*** Information shown Section Begins ***

Definition record_internal_cost (new_id wid : string) (amount : F) (why : string)
    (agent : option string) (w : wallet) : res wallet_error (WalletEvent * wallet) :=
  if f_lesseq amount f_nought then Ok (_get_noop wid, w)
  else
    workflow <~ _get_workflow wid w;
    let new_balance := f_plus (_compute_balance_from_events wid w) amount in
    raise_if (f_less (f_of_units (budget_limit workflow)) new_balance) BudgetExhaustedError ;!
    let event := mk_event new_id wid agent DEBIT (f_opp amount) new_balance why None None in
    w <~ insert_event event w;
    Ok (event, _invalidate_cache wid (set_budget_used wid new_balance w)).

Definition credit (new_id wid : string) (amount : F) (why : string) (w : wallet)
    : res wallet_error (WalletEvent * wallet) :=
  _ <~ _get_workflow wid w;
  let new_balance := f_greater f_nought (f_minus (_compute_balance_from_events wid w) amount) in
  let event := mk_event new_id wid None CREDIT amount new_balance why None None in
  w <~ insert_event event w;
  Ok (event, _invalidate_cache wid w).

Definition shown (wid : string) (t : option WalletActionType) (e : WalletEvent) : Prop :=
  workflow_id e = wid ∧ match t with Some t => action_type e = t | None => True end.

#[export] Instance shown_dec wid t e : Decision (shown wid t e).
Proof. unfold shown. destruct t; apply _. Defined.

(** Newest first *)
Definition get_events (wid : string) (page page_size : nat) (t : option WalletActionType)
    (w : wallet) : list WalletEvent * nat :=
  let found := filter (shown wid t) (events w) in
  (take page_size (drop ((page - 1) * page_size) (reverse found)), length found).
End service.

(** ** Examples *)

Definition fresh_wallet (limit : Z) : wallet Z :=
  {| workflows := {["w" := {| budget_limit := limit; budget_used := 0 |}]};
     events := []; balance_cache := ∅ |}.

(** Releasing one reservation twice gives back the hold of another: the third
    reservation is accepted although 10 are still held out of 10. *)
Example double_release :
  (r1 <~ reserve_budget "r1" "w" "a" 10%Z "" None [] (fresh_wallet 20);
   r2 <~ reserve_budget "r2" "w" "a" 10%Z "" None [] r1.2;
   x1 <~ release_reservation "x1" "w" "r1" "" None [] r2.2;
   x2 <~ release_reservation "x2" "w" "r1" "" None [] x1.2;
   r3 <~ reserve_budget "r3" "w" "a" 20%Z "" None [] x2.2;
   Ok (_compute_reserved "w" r3.2)) = Ok 20%Z.
Proof. vm_compute. reflexivity. Qed.

(** A direct debit ignores what is held. *)
Example internal_cost_ignores_holds :
  (r1 <~ reserve_budget "r1" "w" "a" 20%Z "" None [] (fresh_wallet 20);
   x <~ record_internal_cost "d" "w" 20%Z "" None r1.2;
   Ok (_compute_balance_from_events "w" x.2, _compute_reserved "w" x.2)) = Ok (20%Z, 20%Z).
Proof. vm_compute. reflexivity. Qed.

*** Information shown Section Ends ***

■ To do ■
For the data shown above, give the number of lines where the word "None" appears, and nothing else.

■ Written response ■
10